0

I have written the following simple script to parse reddit/r/documentaries

require 'open-uri'
require 'nokogiri'

top_docs = Nokogiri::XML(open("http://www.reddit.com/r/Documentaries/top.rss"))
top_docs.xpath('//item').each do |documentary|
    documentary_description = documentary.xpath('description')
end

I am trying to gather an array of all the hyperlinks within documentary_description.
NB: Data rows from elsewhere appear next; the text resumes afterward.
(** The [for] loop over the entries of an object, and over the entries
    of an array, which are its elements under their indices starting at
    [i]. *)
Definition sanitize_entries (recur : JsValue → Result JsRecord)
  : JsRecord → JsRecord → Result JsRecord :=
  fix loop (entries : JsRecord) (sanitized : JsRecord) : Result JsRecord :=
    match entries with
    | [] => Ok sanitized
    | (key, value) :: rest =>
        match sanitize_entry recur key value sanitized with
        | Err e => Err e
        | Ok sanitized' => loop rest sanitized'
        end
    end.

Definition sanitize_items (recur : JsValue → Result JsRecord)
  : list JsValue → nat → JsRecord → Result JsRecord :=
  fix loop (items : list JsValue) (i : nat) (sanitized : JsRecord)
    : Result JsRecord :=
    match items with
    | [] => Ok sanitized
    | value :: rest =>
        match sanitize_entry recur (index_key i) value sanitized with
        | Err e => Err e
        | Ok sanitized' => loop rest (S i) sanitized'
        end
    end.

(** The recursion follows the structure of the value.  [typeof] of an
    array is ["object"], so an array passes the guard and its entries are
    sanitized like the properties of an object. *)
Fixpoint validateAndSanitizeObject (obj : JsValue) : Result JsRecord :=
  match obj with
  | JObject entries => sanitize_entries validateAndSanitizeObject entries []
  | JArray items => sanitize_items validateAndSanitizeObject items 0%nat []
  | _ => Err (ValidationError (js "object") (JString (js "Expected an object")))
  end.

(** ** Events ([aws-lambda]) *)

(** [Record<string, string | undefined>]: the path parameters, the query
    parameters and the headers of an event. *)
Abbreviation Params := (list (jsstring * option jsstring)).

(** The fields of [APIGatewayProxyEventV2] and of the Lambda [Context]
    that the program reads. *)
Module Event.
Record Http := {
  method : jsstring;
  path : jsstring;
  sourceIp : jsstring;
  userAgent : jsstring
}.

Record RequestContext := {
  http : Http;
  requestId : jsstring;
  accountId : jsstring;
  stage : jsstring
}.

(** [requestContext] is optional here although the declared type
    requires it: the handler's own test removes it to reach the
    [catch] block. *)
Record t := {
  requestContext : option RequestContext;
  headers : Params;
  queryStringParameters : option Params;
  pathParameters : option Params;
  body : option jsstring
}.
End Event.

Record Context := {
  awsRequestId : jsstring;
  functionName : jsstring
}.

(** [isString(value) && value.length > 0] for a value of type
    [string | undefined], with the string it narrows to. *)
Definition nonempty_string (value : option jsstring) : option jsstring :=
  match value with
  | Some s => if 0 <? str_length s then Some s else None
  | None => None
  end.

(** ** Classification and resource identifiers *)

Definition mapHttpMethodToCrudOperation (method : jsstring) (hasResourceId : bool)
  : Result CrudOperation :=
  if decide (method = js "GET") then Ok READ
  else if decide (method = js "POST") then Ok CREATE
  else if decide (method = js "PUT" ∨ method = js "PATCH") then
    if hasResourceId then Ok UPDATE
    else Err (ValidationError (js "resourceId")
                (JString (js "Resource ID required for update operations")))
  else if decide (method = js "DELETE") then
    if hasResourceId then Ok DELETE
    else Err (ValidationError (js "resourceId")
                (JString (js "Resource ID required for delete operations")))
  else Err (new_Error (js "Unsupported HTTP method: " ++ method)).

Definition idParameterNames : list jsstring :=
  [js "id"; js "resourceId"; js "itemId"; js "entityId"].

(** The first loop of [extractResourceId]. *)
Fixpoint first_candidate (pathParameters : Params) (names : list jsstring)
  : option jsstring :=
  match names with
  | [] => None
  | paramName :: names' =>
      match nonempty_string (mjoin (obj_get pathParameters paramName)) with
      | Some value => Some value
      | None => first_candidate pathParameters names'
      end
  end.

(** The second loop of [extractResourceId], over [Object.entries]. *)
Fixpoint first_id_like (entries : Params) : option jsstring :=
  match entries with
  | [] => None
  | (key, value) :: entries' =>
      if includes (toLowerCase key) (js "id")
      then match nonempty_string value with
           | Some value => Some value
           | None => first_id_like entries'
           end
      else first_id_like entries'
  end.

Definition extractResourceId (event : Event.t) : option jsstring :=
  match Event.pathParameters event with
  | None => None
  | Some pathParameters =>
      match first_candidate pathParameters idParameterNames with
      | Some value => Some value
      | None => first_id_like pathParameters
      end
  end.

(** ** The host and the handler monad *)

(** What the program throws or catches: an [Error] object, or any other
    value. *)
Inductive Thrown :=
| ThrownError (e : JsError)
| ThrownValue (v : JsValue).

Inductive Outcome (A : Type) : Type :=
| Return (a : A)
| Throw (t : Thrown).
Arguments Return {A} a.
Arguments Throw {A} t.

(** The services of the host.  [JSON_stringify v space] is
    [JSON.stringify(v, null, space)], and [JSON.stringify(v)] is the case
    [space = 0]; [Date_toISOString n] is what the [n]-th evaluation of
    [new Date().toISOString()] returns; [stack e] is [e.stack];
    [segment] tells whether [tracer.getSegment()] returns a segment;
    [TypeError_message] is the engine's text for reading a property of
    [undefined]. *)
Record Runtime := {
  JSON_parse : jsstring → Outcome JsValue;
  JSON_stringify : JsValue → N → jsstring;
  Date_toISOString : nat → jsstring;
  stack : JsError → jsstring;
  segment : bool;
  TypeError_message : jsstring
}.

(** One record per call to the logger, to the console or to the tracer
    segment. *)
Inductive LogEntry :=
| logger_addPersistentLogAttributes (attributes : JsRecord)
| logger_info (message : jsstring) (fields : JsRecord)
| logger_error (message : jsstring) (fields : JsRecord)
| console_log (args : list JsValue)
| segment_close.

Record State := {
  log : list LogEntry;
  clock : nat
}.

(** A computation reads and extends the state and either returns or
    throws. *)
Definition M (A : Type) : Type := State → Outcome A * State.

Global Instance M_ret : MRet M := λ A a st, (Return a, st).

Global Instance M_bind : MBind M := λ A B f m st,
  match m st with
  | (Return a, st') => f a st'
  | (Throw t, st') => (Throw t, st')
  end.

Definition throw {A} (t : Thrown) : M A := λ st, (Throw t, st).

Definition emit (entry : LogEntry) : M unit := λ st,
  (Return (), {| log := log st ++ [entry]; clock := clock st |}).

(** [new Date().toISOString()] *)
Definition now (rt : Runtime) : M jsstring := λ st,
  (Return (Date_toISOString rt (clock st)),
   {| log := log st; clock := S (clock st) |}).

(** [try { body } catch (error) { handler } finally { finalizer }] *)
Definition try_catch_finally {A} (body : M A) (handler : Thrown → M A)
    (finalizer : M unit) : M A := λ st,
  let after :=
    match body st with
    | (Return a, st') => (Return a, st')
    | (Throw t, st') => handler t st'
    end in
  match finalizer after.2 with
  | (Return _, st'') => (after.1, st'')
  | (Throw t, st'') => (Throw t, st'')
  end.

(** [event.requestContext], whose members are read next: a [TypeError]
    when it is [undefined]. *)
Definition TypeError (rt : Runtime) : JsError :=
  {| error_class := TypeError_class; error_name := js "TypeError";
     error_message := TypeError_message rt;
     error_field := None; error_value := None |}.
What selector / method should I use to accomplish this?

Thanks

Karl Entwistle
  • 933
  • 2
  • 13
  • 25

3 Answers3

3

You can use the extract method provided by URI:

top_docs.xpath('//item').each do |documentary|
  documentary_description = documentary.xpath('description')
  links = URI.extract(documentary_description.text)
  ...
end
Chris Salzberg
  • 27,099
  • 4
  • 75
  • 82
  • To give credit where credit is due: I discovered the `extract` method from this SO answer: http://stackoverflow.com/questions/3665072/extract-url-from-text#9716632 Might use it myself in the future, very handy! – Chris Salzberg Nov 24 '12 at 14:05
  • Why not just `search('a')`, are the links in plaintext? – akuhn Nov 27 '12 at 04:54
2

One-liner (using the handy URI#extract noted by @shioyama):

links = URI.extract(top_docs.xpath('//item/description').to_a.join(" "))
Mark Thomas
  • 37,131
  • 11
  • 74
  • 101
1

Be careful with URI#extract, In this case it picks up a probably unwanted img src. Nokogiri is more reliable:

links = Nokogiri::HTML(documentary_description.text).search('a').map{|x| x[:href]}
pguardiario
  • 53,827
  • 19
  • 119
  • 159